** Record excerpts follows **
(** No selector, or the device ID as selector: the command is dispatched
    whatever the membership. *)
Lemma fw_broadcast d U C data :
  wf_device d -> segment U -> segment C ->
  U = c_str (userID (config d)) ->
  (String.length (U ++ "/" ++ C) < N)%nat ->
  Fw.dispatches C data d (Fw.parseMessage N (U ++ "/" ++ C) data d).
Proof.
  intros Hwf [HU1 HU2 HU3] [HC1 HC2 HC3] HUeq Hlen.
  rewrite slash_append in *.
  rewrite (fw_parse_no_selector N d _ U C C EmptyString data); try assumption.
  - eexists. split; [|reflexivity]. do 2 apply logged_emit. apply logged_parsed.
  - apply segment_slash_nul_free; assumption.
  - apply strtok_segment_slash; assumption.
  - apply strtok_segment_end; assumption.
  - reflexivity.
Qed.

Lemma fw_direct d U C data :
  wf_device d -> segment U -> segment C -> segment (deviceID d) ->
  U = c_str (userID (config d)) ->
  (String.length (U ++ "/" ++ C ++ "/" ++ deviceID d) < N)%nat ->
  Fw.dispatches C data d
    (Fw.parseMessage N (U ++ "/" ++ C ++ "/" ++ deviceID d) data d).
Proof.
  intros Hwf HU HC HS HUeq Hlen.
  rewrite fw_parse_selector by assumption. cbv zeta.
  rewrite String.eqb_refl.
  eexists. split; [|reflexivity]. do 2 apply logged_emit. apply logged_parsed.
Qed.

(** Consecutive delimiters are one delimiter. *)
Lemma fw_double_slash d U C data :
  wf_device d -> segment U -> segment C ->
  U = c_str (userID (config d)) ->
  (String.length (U ++ "//" ++ C) < N)%nat ->
  strtok (U ++ "//" ++ C) "/" = Some (U, ("/" ++ C)%string)
  /\ strtok ("/" ++ C) "/" = Some (C, EmptyString)
  /\ Fw.parseMessage N (U ++ "//" ++ C) data d
     = Fw.runFunction C data
         (Log.info "Group parsed: %s" [ANull]
            (Log.info "All groups addressed!" []
               (parsed (U ++ "//" ++ C) data U C d)))
  /\ Fw.dispatches C data d (Fw.parseMessage N (U ++ "//" ++ C) data d).
Proof.
  intros Hwf [HU1 HU2 HU3] [HC1 HC2 HC3] HUeq Hlen.
  change ((U ++ "//" ++ C)%string) with ((U ++ String "/" (String "/" C))%string) in *.
  rewrite slash_append.
  assert (H1 : strtok (U ++ String "/" (String "/" C)) "/" = Some (U, String "/" C))
    by (apply strtok_segment_slash; assumption).
  assert (H2 : strtok (String "/" C) "/" = Some (C, EmptyString)).
  { rewrite strtok_leading_slash. apply strtok_segment_end; assumption. }
  assert (Hnul : nul_free (U ++ String "/" (String "/" C))).
  { apply segment_slash_nul_free; [assumption|]. unfold nul_free. simpl. exact HC3. }
  assert (Heq := fw_parse_no_selector N d _ U C _ _ data Hwf Hnul Hlen H1 H2
                   (strtok_empty "/") HUeq).
  repeat split; try assumption.
  rewrite Heq. eexists. split; [|reflexivity].
  do 2 apply logged_emit. apply logged_parsed.
Qed.

End FwDispatch.

(** * The dispatch decision of [Fw.parseMessage] does not read the payload *)

Section FwPayload.

Variable N : nat.          (* MAX_EVENT_NAME_LENGTH *)

Local Ltac only_logs :=
  unfold Fw.no_handler, parsed, Log.info, Log.trace, Log.emit; simpl;
  eexists; split; [rewrite <- ?app_assoc; reflexivity | reflexivity].

Local Ltac ran_chain :=
  eexists; split; [|reflexivity]; repeat apply logged_emit; apply logged_refl.
(** X8: when [loadIndex] returns, for a file, an index whose [totalRows]
    and [granularity] are below [2^53], saving that index writes the bytes
    of that file again.  (Below [2^53] the [Number(...)] of a header value
    is the value itself; above, the source rounds it to a double, and the
    bytes written can differ from the bytes read.) *)
Theorem loadIndex_saveIndex path path' w w1 idx buffer :
  files w !! path = Some buffer ->
  loadIndex path w = Returned (Some idx) w1 ->
  totalRows idx < 2 ^ 53 -> granularity idx < 2 ^ 53 ->
  exists w2,
    saveIndex idx path' w1 = Returned tt w2
    /\ files w2 !! path' = Some buffer.
Proof.
  intros Hfile Hload _ _. rewrite saveIndex_outcome. eexists.
  split; [reflexivity|]. cbn [files]. rewrite lookup_insert_eq. f_equal.
  rewrite (loadIndex_present _ _ _ Hfile) in Hload.
  destruct (Nat.ltb_spec (length buffer) 16) as [|Hlong]; [done|].
  destruct (Nat.eqb_spec (length (drop 16 buffer) mod 8) 0) as [Hmod|];
    [|done].
  injection Hload as <- _. unfold indexBytes. cbn [totalRows granularity offsets].
  rewrite !setBigUint64_le_value
    by (rewrite length_take, ?length_drop; lia).
  rewrite BigUint64Array_buffer_elements.
  - change 16%nat with (8 + 8)%nat. by rewrite <- drop_drop, !take_drop.
  - pose proof (Nat.div_mod_eq (length (drop 16 buffer)) 8) as Hdm.
    rewrite Hmod, Nat.add_0_r in Hdm. exact Hdm.
Qed.

Lemma countNewlines_le data : (countNewlines data <= length data)%nat.
Proof. unfold countNewlines. apply filter_length_le. Qed.

Lemma le_value_setBigUint64_wrap v :
  le_value (setBigUint64 v) = v mod 2 ^ 64.
Proof.
  unfold setBigUint64. rewrite le_value_le_bytes.
  change (256 ^ Z.of_nat 8) with (2 ^ 64). apply Z.mod_mod. lia.
Qed.

Lemma u64_elements_buffer_wrap a :
  u64_elements (length a) (BigUint64Array_buffer a)
  = map (fun o => o mod 2 ^ 64) a.
Proof.
  induction a as [|o a IH]; [done|].
  cbn [length u64_elements BigUint64Array_buffer flat_map map].
  rewrite take_app_length', drop_app_length' by (by rewrite length_le_bytes).
  fold (BigUint64Array_buffer a). rewrite IH, le_value_le_bytes.
  reflexivity.
Qed.

Lemma length_indexBytes idx :
  length (indexBytes idx) = (16 + 8 * length (offsets idx))%nat.
Proof.
  unfold indexBytes, setBigUint64.
  rewrite !length_app, !length_le_bytes, length_BigUint64Array_buffer. lia.
Qed.

(** What [loadIndex] reads back from the bytes of an index. *)
Lemma loadIndex_indexBytes idx path w :
  files w !! path = Some (indexBytes idx) ->
  loadIndex path w
  = Returned (Some (mkFileIndex (totalRows idx mod 2 ^ 64)
                                (map (fun o => o mod 2 ^ 64) (offsets idx))
                                (granularity idx mod 2 ^ 64)))
             (logged w [LogLoading; LogLoaded]).
Proof.
  intros Hfile. rewrite (loadIndex_present _ _ _ Hfile), length_indexBytes.
  destruct (Nat.ltb_spec (16 + 8 * length (offsets idx)) 16) as [?|_]; [lia|].
  assert (length (setBigUint64 (totalRows idx)) = 8%nat) as Hl1
    by apply length_le_bytes.
  assert (length (setBigUint64 (granularity idx)) = 8%nat) as Hl2
    by apply length_le_bytes.
  assert (drop 16 (indexBytes idx) = BigUint64Array_buffer (offsets idx))
    as ->.
  { unfold indexBytes. rewrite app_assoc. apply drop_app_length'.
    rewrite length_app. lia. }
  assert (take 8 (indexBytes idx) = setBigUint64 (totalRows idx)) as ->.
  { unfold indexBytes. by apply take_app_length'. }
  assert (take 8 (drop 8 (indexBytes idx)) = setBigUint64 (granularity idx))
    as ->.
  { unfold indexBytes. rewrite drop_app_length' by done.
    by apply take_app_length'. }
  rewrite length_BigUint64Array_buffer.
  replace (8 * length (offsets idx))%nat with (length (offsets idx) * 8)%nat
    by lia.
  rewrite Nat.Div0.mod_mul, Nat.div_mul by lia. cbn [Nat.eqb].
  by rewrite !le_value_setBigUint64_wrap, u64_elements_buffer_wrap.
Qed.

(** X7: the codec stores every field in 64 bits.  For an index whose
    [totalRows] and [granularity], taken modulo [2^64], are below [2^53],
    what [loadIndex] reads after [saveIndex] is the saved index with
    [totalRows], [granularity] and every offset taken modulo [2^64]: a
    count of [2^64 + 4096] comes back as 4096.  (Below [2^53] the
    [Number(...)] of a stored header value is the value itself; above, the
    source rounds it to a double.) *)
Theorem saveIndex_loadIndex_modulo idx path w :
  totalRows idx mod 2 ^ 64 < 2 ^ 53 ->
  granularity idx mod 2 ^ 64 < 2 ^ 53 ->
  exists w1 w2,
    saveIndex idx path w = Returned tt w1
    /\ loadIndex path w1
       = Returned (Some (mkFileIndex (totalRows idx mod 2 ^ 64)
                                     (map (fun o => o mod 2 ^ 64) (offsets idx))
                                     (granularity idx mod 2 ^ 64))) w2.
Proof.
  intros _ _.
  rewrite saveIndex_outcome. eexists. eexists. split; [reflexivity|].
  apply loadIndex_indexBytes. cbn [files]. apply lookup_insert_eq.
Qed.
(** ** The least failing candidate *)

Lemma fold_min_le rest : forall v,
  (fold_left Nat.min rest v <= v)%nat /\
  (forall x, In x rest -> (fold_left Nat.min rest v <= x)%nat) /\
  (fold_left Nat.min rest v = v \/ In (fold_left Nat.min rest v) rest).
Proof.
  induction rest as [|y rest IH]; intros v.
  - cbn. split; [lia|]. split; [intros x Hx; destruct Hx | by left].
  - cbn [fold_left]. destruct (IH (Nat.min v y)) as (H1 & H2 & H3).
    split; [lia|]. split.
    + intros x Hx. destruct Hx as [Hx|Hx]; [subst x; lia | by apply H2].
    + destruct H3 as [H3|H3]; [|right; by right].
      destruct (Nat.min_spec v y) as [[_ Hm]|[_ Hm]]; rewrite Hm in *.
      * by left.
      * right. left. congruence.
Qed.

(** X20.  From a ledger that is not empty the route picks a candidate of
    the ledger that fails the fewest cases: no candidate of the ledger has
    a smaller count, and among those with that count it is the first in
    the order of the dictionary. *)
Theorem min_key_fails_the_fewest_cases
    (items : list (option string * nat)) :
  items <> [] ->
  exists key n before after,
    min_key items = Some key /\
    items = before ++ (key, n) :: after /\
    (forall item, In item items -> (n <= snd item)%nat) /\
    (forall item, In item before -> (n < snd item)%nat).
Proof.
  intros Hne. unfold min_key, min_value.
  destruct items as [|[key0 n0] rest]; [done|]. cbn [List.map snd].
  set (least := fold_left Nat.min (List.map snd rest) n0).
  destruct (fold_min_le (List.map snd rest) n0) as (Hle0 & Hle & Hin).
  fold least in Hle0, Hle, Hin.
  assert (forall item, In item ((key0, n0) :: rest) ->
                       (least <= snd item)%nat) as Hall.
  { intros item [<-|Hitem]; [done|]. apply Hle.
    apply List.in_map_iff. by exists item. }
  assert (exists item, In item ((key0, n0) :: rest) /\ snd item = least)
    as (item & Hitem & Hsnd).
  { destruct Hin as [Hin|Hin].
    - exists (key0, n0). split; [by left | done].
    - apply List.in_map_iff in Hin as (item & Hs & Hi).
      exists item. split; [by right | done]. }
  revert Hall Hitem. generalize ((key0, n0) :: rest) as l.
  induction l as [|[k n] l IH]; intros Hall Hitem; [destruct Hitem|].
  cbn [List.find snd]. destruct (n =? least)%nat eqn:Hn.
  - apply Nat.eqb_eq in Hn. subst n.
    exists k, least, [], l. repeat split; done.
  - apply Nat.eqb_neq in Hn.
    destruct IH as (key & m & before & after & Hfind & -> & Hmin & Hbefore).
    + intros it Hit. apply Hall. by right.
    + destruct Hitem as [<-|Hitem]; [cbn in Hsnd; congruence | done].
    + destruct (List.find (fun item => (snd item =? least)%nat)
                  (before ++ (key, m) :: after)) as [found|] eqn:Hf;
        [|discriminate].
      injection Hfind as <-.
      apply List.find_some in Hf as [Hfin Hfeq]. apply Nat.eqb_eq in Hfeq.
      assert (m = least) as ->.
      { pose proof (Hmin found Hfin) as H1.
        pose proof (Hall (fst found, m)) as H2. cbn in H2.
        assert (least <= m)%nat
          by (apply H2; right; apply in_app_iff; right; by left).
        lia. }
      exists (fst found), least, ((k, n) :: before), after.
      split; [done|]. split; [done|]. split.
      * intros it [<-|Hit]; [|by apply Hmin]. cbn.
        specialize (Hall (k, n) (or_introl eq_refl)). cbn in Hall. lia.
      * intros it [<-|Hit]; [|by apply Hbefore]. cbn.
        specialize (Hall (k, n) (or_introl eq_refl)). cbn in Hall. lia.
Qed.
** End of Record excerpts **
**Task goal**.
Find the word "Lemma" in the records. Copy every line it appears in.

**Solution**.
Lemma fw_broadcast d U C data :
Lemma fw_direct d U C data :
Lemma fw_double_slash d U C data :
Lemma countNewlines_le data : (countNewlines data <= length data)%nat.
Lemma le_value_setBigUint64_wrap v :
Lemma u64_elements_buffer_wrap a :
Lemma length_indexBytes idx :
Lemma loadIndex_indexBytes idx path w :
Lemma fold_min_le rest : forall v,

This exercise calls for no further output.